A doubt about scale layer's backward (may be bug) #6604

Open huchhong opened 5 years ago

huchhong commented 5 years ago

Issue summary

I read scale layer code recently. I found some suspicious code. Here is it:

template <typename Dtype>
void ScaleLayer<Dtype>::Backward_cpu(const vector<Blob<Dtype>*>& top,
    const vector<bool>& propagate_down, const vector<Blob<Dtype>*>& bottom) {
  else {
        const Dtype* sum_mult = sum_multiplier_.cpu_data();
        sum_result = (outer_dim_ == 1) ?
            scale->mutable_cpu_diff() : sum_result_.mutable_cpu_data();
        caffe_cpu_gemv(CblasNoTrans, sum_result_.count(), inner_dim_,
                       Dtype(1), product, sum_mult, Dtype(0), sum_result);
      if (outer_dim_ != 1) {

In the above code, if outer_dim == 1, then scale_diff will be replaced instead of adding by caffe_cpu_gemv's result since BETA param of gemv is zero.

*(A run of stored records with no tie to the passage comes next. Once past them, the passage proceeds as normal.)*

(** * Login orchestration of [example.py]

    A shallow embedding of the script's [main] coroutine and of its
    [__main__] block, together with the properties of the login / retry
    logic.  The remote service ([MonarchMoney.login],
    [MonarchMoney.get_accounts]) is an oracle; everything the script does
    that can be observed from outside (remote calls, sleeps, printed
    lines) is recorded in a trace. *)

From Stdlib Require Import ZArith List String Ascii Bool Lia.
Import ListNotations.
Local Open Scope string_scope.
Local Open Scope list_scope.
Local Open Scope Z_scope.

(** ** Python strings *)

Module PyStr.

(** [needle in hay] *)
Fixpoint contains (needle hay : string) : bool :=
  if String.prefix needle hay then true
  else match hay with
       | EmptyString => false
       | String _ rest => contains needle rest
       end.

Definition lower_ascii (c : ascii) : ascii :=
  let n := nat_of_ascii c in
  if (65 <=? n)%nat && (n <=? 90)%nat then ascii_of_nat (n + 32) else c.

(** [s.lower()], on the ASCII letters. *)
Fixpoint lower (s : string) : string :=
  match s with
  | EmptyString => EmptyString
  | String c rest => String (lower_ascii c) (lower rest)
  end.

(** Truth value of an [Optional[str]]: [None] and [""] are false. *)
Definition truthy (v : option string) : bool :=
  match v with
  | Some (String _ _) => true
  | _ => false
  end.

(** [all(xs)] over such values. *)
Definition all (xs : list (option string)) : bool := forallb truthy xs.

End PyStr.

(** ** Exceptions, remote replies, observable events *)

(** Modelled from the spec: the exception classes [RateLimitError] and
    [RequireMFAException] are imported from the [monarchmoney] package,
    whose declarations are not part of the script.  Following the failure
    classification of the authenticator (exactly one of rate-limited,
    MFA-required, other), they are two disjoint subclasses of [Exception];
    [OtherException] stands for every other [Exception].  The payload is
    [str(e)]. *)
Inductive Exn : Type :=
| RateLimitError (msg : string)
| RequireMFAException (msg : string)
| OtherException (msg : string).

Definition str (e : Exn) : string :=
  match e with
  | RateLimitError m | RequireMFAException m | OtherException m => m
  end.

(** Keyword arguments of one [mm.login(...)] call. *)
Record LoginArgs : Type := mkLoginArgs {
  email : option string;
  password : option string;
  save_session : bool;
  use_saved_session : bool;
  mfa_secret_key : option string
}.

(** The JSON object returned by [get_accounts]: keys to lists of accounts. *)
Definition Response : Type := list (string * list string).

(** The remote service.  [login_reply k a] is what the [k]-th login call
    of the run (counting from 0) does when called with arguments [a]:
    [None] when it returns normally, [Some e] when it raises [e]. *)
Record Remote : Type := mkRemote {
  login_reply : nat -> LoginArgs -> option Exn;
  get_accounts_reply : Exn + Response
}.

(** The lines the script prints, one constructor per [print] call. *)
Inductive Msg : Type :=
| MissingCredentials
| LoggedInSavedSession
| RateLimited (attempt_no max_retries : Z) (rate_error : string)
| Waiting (wait_time : Z)
| RetriesExceeded
| SavedSessionFailed (session_error : string)
| LoggedInFresh
| FreshRateLimited (attempt_no max_retries : Z) (rate_error : string)
| LoginFailed
| Retrieved (n : nat)
| MFARequired (e : string)
| CheckMFASecret
| RateLimitErr (e : string)
| RateLimitTroubleshooting
| ErrorCondition (e : string)
| RateLimitDetected
| MainCompleted
| MainFailed.

Inductive Event : Type :=
| EvLogin (a : LoginArgs) (reply : option Exn)
| EvSleep (seconds : Z)
| EvGetAccounts (reply : Exn + Response)
| EvPrint (m : Msg).

(** ** The effect monad: mutable state and exceptions *)

Record State : Type := mkState {
  login_successful : bool;   (* the local variable of [main] *)
  calls : nat;               (* login calls made so far *)
  trace : list Event         (* oldest event first *)
}.

Definition initial : State :=
  {| login_successful := false; calls := 0; trace := [] |}.

Definition M (A : Type) : Type := State -> (Exn + A) * State.

Definition ret {A} (x : A) : M A := fun s => (inr x, s).

Definition bind {A B} (c : M A) (k : A -> M B) : M B :=
  fun s => match c s with
           | (inr x, s') => k x s'
           | (inl e, s') => (inl e, s')
           end.

Definition raise {A} (e : Exn) : M A := fun s => (inl e, s).

(** [try: body  except Exception as e: handler e].  The handler decides
    by the class of [e]; an exception it raises itself propagates. *)
Definition try_except {A} (body : M A) (handler : Exn -> M A) : M A :=
  fun s => match body s with
           | (inl e, s') => handler e s'
           | r => r
           end.

Declare Scope py_scope.
Delimit Scope py_scope with py.
Notation "x <- c ;; k" := (bind c (fun x => k))
  (at level 61, c at next level, right associativity) : py_scope.
Notation "c ;; k" := (bind c (fun _ => k))
  (at level 61, right associativity) : py_scope.
Local Open Scope py_scope.

Definition emit (e : Event) : M unit :=
  fun s => (inr tt, {| login_successful := login_successful s;
                       calls := calls s;
                       trace := trace s ++ [e] |}).

Definition print (m : Msg) : M unit := emit (EvPrint m).

(** [await asyncio.sleep(seconds)] *)
Definition sleep (seconds : Z) : M unit := emit (EvSleep seconds).

Definition set_login_successful (b : bool) : M unit :=
  fun s => (inr tt, {| login_successful := b;
                       calls := calls s;
                       trace := trace s |}).

Definition get_login_successful : M bool :=
  fun s => (inr (login_successful s), s).

(** Control left by one pass through the body of a [for] loop. *)
Inductive Flow : Type :=
| Continue            (* [continue], or the end of the body *)
| Break               (* [break] *)
| Return (v : Z).     (* [return v] from the enclosing function *)

(** [for x in xs: body x].  [Some v] when the body returned [v] from the
    function, [None] when the loop was left by [break] or ran out. *)
Fixpoint for_in (xs : list Z) (body : Z -> M Flow) : M (option Z) :=
  match xs with
  | [] => ret None
  | x :: rest =>
      f <- body x ;;
      match f with
      | Continue => for_in rest body
      | Break => ret None
      | Return v => ret (Some v)
      end
  end.

(** [range(n)] *)
Definition range (n : Z) : list Z := map Z.of_nat (seq 0 (Z.to_nat n)).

This seems wrong. The same happens in gpu version.

huchhong commented 5 years ago

I have tried this compare:

  1. set train batch to 1 and iter_size to 2
  2. set train batch to 2 and iter_size to 1

the input data is set to one single image, so theoretically, these two test should give the same scale diff, but it don't.